The Case for Gary Johnson
I’ve always been a fan of the underdog.
Maybe it’s the sports fan in me. Hearing the stories of David slaying Goliath from Buster Douglas’s upset over Mike Tyson, to the 1969 Amazin’ Mets, or closer to my heart, the 2011 upset of the Miami Heat in the NBA Finals by the Dallas Mavericks help prove to me the famous belief uttered by noted athletic statesman Kevin Garnett that “anything is possible.”
With the caliber of candidates that the major parties have trotted out for this election, that sentiment has never rang so true. This is why when I cast my ballot for President of the United States (in a state that by some miracle might be in play this year), I’ll be voting for Governor Gary Johnson. When you examine the competition, what other choice do you have?
A Republican Primary worse than an episode of the Real Housewives of New Jersey and devoid of any intellectual policy substance, with a shift towards 18th century social policy thrown in, produced a candidate who is a mix between an overly orange Jabba the Hut with the temperament of the Tasmanian Devil.
The result of a civil-by-comparison Democratic Party primary process left a candidate who has technically been running for President since 2000 carrying the mantle.
Both candidates suffer from trust issues. Trump hasn’t recited a factual statement in months, and cavorting with Miss Slovenia, Miss China, and Miss Azerbaijan doesn’t really equate to international experience in the political arena. On the other side, Hillary has that large specter of the Clinton Foundation looming in her midst, causing conflict-of-interest issues from her time at the State Department.

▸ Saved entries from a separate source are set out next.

(* ===== verification/ShoppingSpec.v ===== *)
(** * What a shopping list and a resolved line leave behind *)

From S2P Require Import Prelude Gamification Text Db Sample Expiry Tree Progress ShelfLife Containers Batches Ledger StockSteps BatchSpec Stocktake Jobs Consumption Locations Products Ingestion EditSteps IngestionSpec Shopping.

#[local] Open Scope string_scope.
#[local] Open Scope list_scope.
#[local] Open Scope Z_scope.

(** ** Statements *)

Lemma item_in_storage_some d st id i :
  item_in_storage d st id = Some i <->
  db_items d !! id = Some i /\ exists l, db_lists d !! item_ListID i = Some l /\ list_StorageID l = st.
Proof.
  unfold item_in_storage. destruct (db_items d !! id) as [i'|]; [|naive_solver].
  destruct (db_lists d !! item_ListID i') as [l|] eqn:Hl.
  - destruct (Z.eqb_spec (list_StorageID l) st); naive_solver.
  - split; [done|]. intros ([= <-] & l & E & _). congruence.
Qed.

Lemma lock_open_item_ok st id w s w' :
  lock_open_item st id w = (Ok s, w') ->
  w' = w /\ exists i, item_in_storage (wdb w) st id = Some i /\ item_Status i = s /\ s ≠ ItemResolved.
Proof.
  unfold lock_open_item. intros H. tx_next H for d by get_db_ok as [-> ->].
  tx_next H for i by some_or_ok as [Hi ->]. tx_next H by require_ok as [Hs ->]. tx_inv1 H. subst.
  apply negb_true_iff, String.eqb_neq in Hs. eauto.
Qed.

Lemma lock_open_item_conflict st id w i :
  item_in_storage (wdb w) st id = Some i -> item_Status i = ItemResolved ->
  lock_open_item st id w = (Fail ErrConflict, w).
Proof.
  intros Hi Hs. unfold lock_open_item. rewrite (bind_step _ get_db w _ _ eq_refl), Hi.
  cbn [some_or]. rewrite (bind_step _ (mret i) w i w eq_refl), Hs. done.
Qed.

Lemma update_item_ok f id w i w' :
  update_item f id w = (Ok i, w') ->
  exists i0, db_items (wdb w) !! id = Some i0 /\ i = f i0 /\ item_row_ok (wdb w) i = true /\
    w' = with_db (set_items <[id := i]> (wdb w)) w.
Proof.
  unfold update_item. intros H. tx_next H for d by get_db_ok as [-> ->].
  tx_next H for i0 by some_or_ok as [Hi ->]. tx_next H by require_ok as [Hr ->].
  tx_next H by modify_ok as ->. tx_inv1 H. subst. eauto.
Qed.

Lemma require_match_ok st m w u w' :
  require_match st m w = (Ok u, w') ->
  w' = w /\ forall p, m = Some p -> exists row, db_products (wdb w) !! p = Some row /\ prod_StorageID row = st.
Proof.
  unfold require_match. destruct m as [p|]; intros H; [|tx_inv; by subst].
  apply requireProductInStorage_ok in H as (-> & row & H). split; [done|]. intros q [= <-]. eauto.
Qed.

(** ** The category walk *)

Lemma named_category_some d st parent name e :
  named_category d st parent name = Some e ->
  exists c, db_categories d !! e = Some c /\ is_named st parent name (e, c).
Proof.
  unfold named_category. intros H. apply fmap_Some in H as ([i c] & Hh & ->).
  apply head_Some_elem_of in Hh. rewrite merge_sort_Permutation in Hh.
  apply elem_of_map_to_list, map_lookup_filter_Some in Hh as [Hc Hn]. eauto.
Qed.

(** Two category tables that agree on the rows of that name answer alike. *)
Lemma named_category_agree d d' st parent name :
  base.filter (is_named st parent name) (db_categories d') = base.filter (is_named st parent name) (db_categories d) ->
  named_category d' st parent name = named_category d st parent name.
Proof. unfold named_category. by intros ->. Qed.

Lemma named_category_none d st parent name :
  named_category d st parent name = None -> base.filter (is_named st parent name) (db_categories d) = ∅.
Proof.
  unfold named_category. intros H. apply fmap_None in H. apply map_to_list_empty_iff.
  apply Permutation_nil_r. rewrite <- (merge_sort_Permutation older_category).
  by destruct (merge_sort _ _).
Qed.

Lemma insert_category_node_ok st id parent name w u w' :
  insert_category_node st id parent name w = (Ok u, w') ->
  db_categories (wdb w) !! id = None /\ parent ≠ Some id /\
  (forall p, parent = Some p -> is_Some (db_categories (wdb w) !! p)) /\
  w' = with_db (set_categories <[id := mkCategory st parent name None (wnow w) (wnow w)]> (wdb w)) w.
Proof.
  unfold insert_category_node. intros H. tx_next H for d by get_db_ok as [-> ->]. tx_next H for t by now_ok as [-> ->].
  tx_next H by require_ok as [Hr ->]. apply modify_ok in H as ->. unfold node_row_ok in Hr. bool_to_prop.
  split_and!; [done | done | | done]. intros p ->. by bool_to_prop.
Qed.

There was a moment during the past month or two where I stepped away from my three-soccer-games-a-day routine and pondered the thought of Dr. Jill Stein as President. Then she opened her mouth. Saying wi-fi harms children, when it actually connects communities? Bashing Trump for cozying up to Russia, then meeting with Vladimir Putin and bashing the United States in the process? The fact that her running mate described a vigil for Charlie Hebdo victims as a “white power march” and said that Bernie Sanders has a “commitment to Eurocentrism and normalized white supremacy”? It’s no wonder the Green Party isn’t taken seriously in major elections.
Which brings me to Gary Johnson. Yes, some of you in the older generation might say “oh, you’re a millennial and just support him because he wants to legalize weed.” While the decriminalization of marijuana is important, it’s refreshing to hear Johnson classify drugs and the abuse of them as mental health issue, rather than one of a criminal nature.
Gary Johnson has the policy chops of Hillary Clinton, serving as the two-time Governor of New Mexico, and the business chutzpah that Donald Trump boasts about, growing a one employee company into a multi-million dollar operation. He was known as Governor Veto in office for his high use of a line-item veto, but for good reason; he wouldn’t vote for any bill that didn’t pay for itself. For those who wonder about libertarians and spending, he actually raised education spending by one third in office. Not only that, but he was praised by both parties for his handling of the Cerro Grande Fire. In fact, he actually actively battled it. Oh, and the former Republican is an active proponent of same-sex marriage.
Fine. I didn’t mention Israel. Yes, Johnson doesn’t come out and say “I will stand with Israel whenever and wherever she needs.” But maybe that’s what Israel and America both need: to be able to make decisions separate of one another. He didn’t say “Israel is the root of all evil and should be punished for everything,” which many in the pro-Israel community think a candidate believes if he doesn’t unequivocally shout his support for the blue and white.
A buffoon with the decision-making abilities of a hormonal teenage male. A woman who for all intents and purposes broke the glass ceiling, but who has a list of scandals not even Olivia Pope and Associates could control. Another woman who is a licensed physician but whose views often align with someone who shouldn’t be within a mile of an operating room.
And Gary Johnson. A former elected official whose stances on issues is shared by what seems like much of middle-class America. A likeable guy who can speak to actual, positive accomplishments that he helped achieve in one of the fastest growing states in America. Someone who may be getting up in age (he’s 63) but is more mentally and physically active (the guy has climbed Mount Everest for god sakes) than any candidate in recent years. The candidate who actually seems… normal.
Laugh at me all you want. Yes, I’ll vote for a third party that is polling less than 10% right now. Yes, I’d love for a woman to be President (in fact, part of me cringes that the Libertarian ticket is composed of two old white guys), but I don’t think Hillary is the right person. Give me the guy who hasn’t waded into this giant soap opera of 2016.
I’ll vote for the adult in the room (with apologies to Tim Kaine), Governor Gary Johnson.